This tool helps users develop fuzzer harnesses and shellcode. The challenge that this tool solves is that the target program might not be traditionally harnessable. For example, it might not be safe to compile-in a harness and run the program. Similarly, the user might be using the SDK on one platform (e.g. Linux), whereas the target was developed and indexed on another platform (e.g. macOS). Finally, if the target is firmware or an operating system kernel, then the problem faced by a user might be as simple as how to invoke their harness. mx-harness
's solution is to extract relevant code from the target, and produce a compilable artifact that can be used directly.

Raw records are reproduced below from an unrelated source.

(* ===== verification/Controllers.v ===== *)
(** * What wakes a controller (the [run] of each controller under src/controller/)

    The watches that each controller sets up, the resources that an event on an object
    wakes, and whether a pass that waits for a change will be woken by it: a pass that asks
    for no later turn is woken only by the watches of its controller. *)

From S2P Require Import Prelude RustStd Effects Kube Workload Version Toml Tuning Quantity CaBundle.
From S2P Require Import ClusterCa BrokerKeystore RebalancerClient Rebalance Listeners ListenerCheck NodePool.
From S2P Require Import ListenerObjects Quorum NetworkPolicy KafkaSpec StorageChange Rollout PodRender PodFacts.
From S2P Require Import Drain PoolPass PoolSafety UserTls UserAcl DelegationToken User Topic Connector ConnectorFacts.
From S2P Require Import SchemaRegistry RegistryFacts Gateway GatewayPass GatewayFacts KafkaPass.
Local Open Scope Z_scope.

(** ** Watches *)
Record watched_object : Type := { wo_kind : string; wo_meta : object_meta }.
(** An [ObjectRef] of the kind of the controller: namespace and name. *)
Definition object_ref : Type := option string * string.

Inductive source : Type :=
  | Owns (kind : string)
  | Watches (kind : string) (mapper : object_meta → list object_ref).

(** The mapper of the Kafka controller for node pools. *)
Definition parent_of_pool (pool : object_meta) : list object_ref :=
  match label pool "krabka.io/cluster", om_namespace pool with
  | Some name, Some ns => [(Some ns, name)]
  | _, _ => []
  end.

Record controller : Type := { ct_kind : string; ct_sources : list source }.

Definition kafka_controller : controller :=
  {| ct_kind := "Kafka";
     ct_sources := [Watches "KafkaNodePool" parent_of_pool; Watches "Node" (λ _, [])] |}.
Definition pool_controller : controller :=
  {| ct_kind := "KafkaNodePool"; ct_sources := [Owns "StatefulSet"; Owns "PodDisruptionBudget"] |}.
Definition topic_controller : controller :=
  {| ct_kind := "KafkaTopic"; ct_sources := [Watches "Kafka" (λ _, [])] |}.
Definition user_controller : controller :=
  {| ct_kind := "KafkaUser"; ct_sources := [Watches "Kafka" (λ _, [])] |}.
Definition rebalance_controller : controller := {| ct_kind := "KafkaRebalance"; ct_sources := [] |}.
Definition gateway_controller : controller :=
  {| ct_kind := "KafkaGrpcGateway";
     ct_sources := [Owns "Deployment"; Owns "Service"; Owns "Secret"; Owns "KafkaUser"; Watches "Kafka" (λ _, [])] |}.
Definition connector_controller : controller :=
  {| ct_kind := "KafkaConnector"; ct_sources := [Owns "Deployment"; Owns "KafkaUser"] |}.
Definition registry_controller : controller :=
  {| ct_kind := "SchemaRegistry"; ct_sources := [Watches "Kafka" (λ _, [])] |}.

(** The runtime (kube) turns an event on an object into the resources to reconcile: the
    object itself if it is of the kind of the controller, its owners of that kind if the
    controller owns its kind, and what the mappers of its kind give. *)
Definition wakes (kind : string) (s : source) (o : watched_object) (r : object_ref) : Prop :=
  match s with
  | Owns k =>
      wo_kind o = k ∧ ∃ w, w ∈ om_owners (wo_meta o) ∧ or_kind w = kind ∧ r = (om_namespace (wo_meta o), or_name w)
  | Watches k mapper => wo_kind o = k ∧ r ∈ mapper (wo_meta o)
  end.

Class ControllerRuntime : Type := {
  triggers : controller → watched_object → list object_ref;
  triggers_iff c o r :
    r ∈ triggers c o ↔
    (wo_kind o = ct_kind c ∧ r = (om_namespace (wo_meta o), name_any (wo_meta o))) ∨
    ∃ s, s ∈ ct_sources c ∧ wakes (ct_kind c) s o r;
}.

(** The resource that is woken, alone. *)
Definition wakes_only `{ControllerRuntime} (c : controller) (kind : string) (m : object_meta) (r : object_ref) : Prop :=
  ∀ r', r' ∈ triggers c {| wo_kind := kind; wo_meta := m |} ↔ r' = r.

(** Such a runtime. *)
Definition woken_by (kind : string) (o : watched_object) (s : source) : list object_ref :=
  match s with
  | Owns k =>
      if bool_decide (wo_kind o = k)
      then map (λ w, (om_namespace (wo_meta o), or_name w)) (filter (λ w, or_kind w = kind) (om_owners (wo_meta o)))
      else []
  | Watches k mapper => if bool_decide (wo_kind o = k) then mapper (wo_meta o) else []
  end.
Definition woken (c : controller) (o : watched_object) : list object_ref :=
  (if bool_decide (wo_kind o = ct_kind c) then [(om_namespace (wo_meta o), name_any (wo_meta o))] else [])
  ++ concat (map (woken_by (ct_kind c) o) (ct_sources c)).

Lemma woken_by_wakes kind o s r : r ∈ woken_by kind o s ↔ wakes kind s o r.
Proof.
  destruct s as [k|k mapper]; cbn; case_bool_decide; [|set_solver..].
  rewrite list_elem_of_fmap. setoid_rewrite list_elem_of_filter. naive_solver.
Qed.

Given a target entity (usually a function), this tool will transitively extract, sort, and output all code that the target entity relies upon. Usually the output is compilable, and when it isn't, generally only small modifications are needed. There are two outputs. A DOT digraph of dependencies is outputted to stderr
, mostly for debugging purposes. Source code is outputted to stdout
, and includes comments about its provenance. Here's an example of how to use the tool:
% mx-harness --db /tmp/curl.db --entity_name parsedate 2>/dev/null
Here, we've passed in parsedate
as the function from cURL to harness. We've given it by name, but we could have been more precise and given an --entity_id
instead. stderr
has been sent to /dev/null
so it doesn't get in the way. The output starts like this:
// Skipping fragment 2305843009214750187: __builtin_expect
struct tzinfo;
// Fragment ID: 2305843009214743593
// File ID: 1152921504606847122
// File path: /Applications/Xcode.app/Contents/Developer/Platforms/MacOSX.platform/Developer/SDKs/MacOSX14.5.sdk/usr/include/arm/_types.h
// Line: 70
// Column: 1
typedef long unsigned int __darwin_size_t ;
// Fragment ID: 2305843009214772059
// File ID: 1152921504606847588
// File path: /Users/pag/Code/curl/lib/parsedate.c
// Line: 120
// Column: 1
struct tzinfo {
char name [ 5 ] ;
int offset ; /* +/- in minutes */
} ;
...
And goes on to eventually end like this:
// Fragment ID: 2305843009214772056
// File ID: 1152921504606847588
// File path: /Users/pag/Code/curl/lib/parsedate.c
// Line: 110
// Column: 1
const char * const Curl_month [ ] =
{ "Jan" , "Feb" , "Mar" , "Apr" , "May" , "Jun" ,
"Jul" , "Aug" , "Sep" , "Oct" , "Nov" , "Dec" } ;
// Fragment ID: 2305843009214772082
// File ID: 1152921504606847588
// File path: /Users/pag/Code/curl/lib/parsedate.c
// Line: 357
// Column: 1
static int parsedate ( const char * date , time_t * output )
{
time_t t = 0 ;
int wdaynum = - 1 ; /* day of the week number, 0-6 (mon-sun) */
int monnum = - 1 ; /* month of the year number, 0-11 */
int mdaynum = - 1 ; /* day of month, 1 - 31 */
int hournum = - 1 ;
int minnum = - 1 ;
int secnum = - 1 ;
int yearnum = - 1 ;
int tzoff = - 1 ;
enum assume dignext = DATE_MDAY ;
const char * indate = date ; /* save the original pointer */
int part = 0 ; /* max 6 parts */
while ( * date && ( part < 6 ) ) {
...
What we can observe is that it goes all the way back to platform-specific type definitions. The harnessed function, parsedate
, isn’t necessarily the last thing in the output. Using xdot
on the output from stderr
, we can see the following:
Again, this DOT format is mostly for debugging purposes.
If you need to edit the source code outputted to stdout
, or intend to read it, then I recommend saving the output to a file, then running clang-format
on that file.
Let’s save the output to a file and check if it’s compilable!
% mx-harness --db /tmp/curl.db --entity_name parsedate >/tmp/test.c 2>/dev/null
% clang -fsyntax-only /tmp/test.c
And yes, it is, because no errors are reported.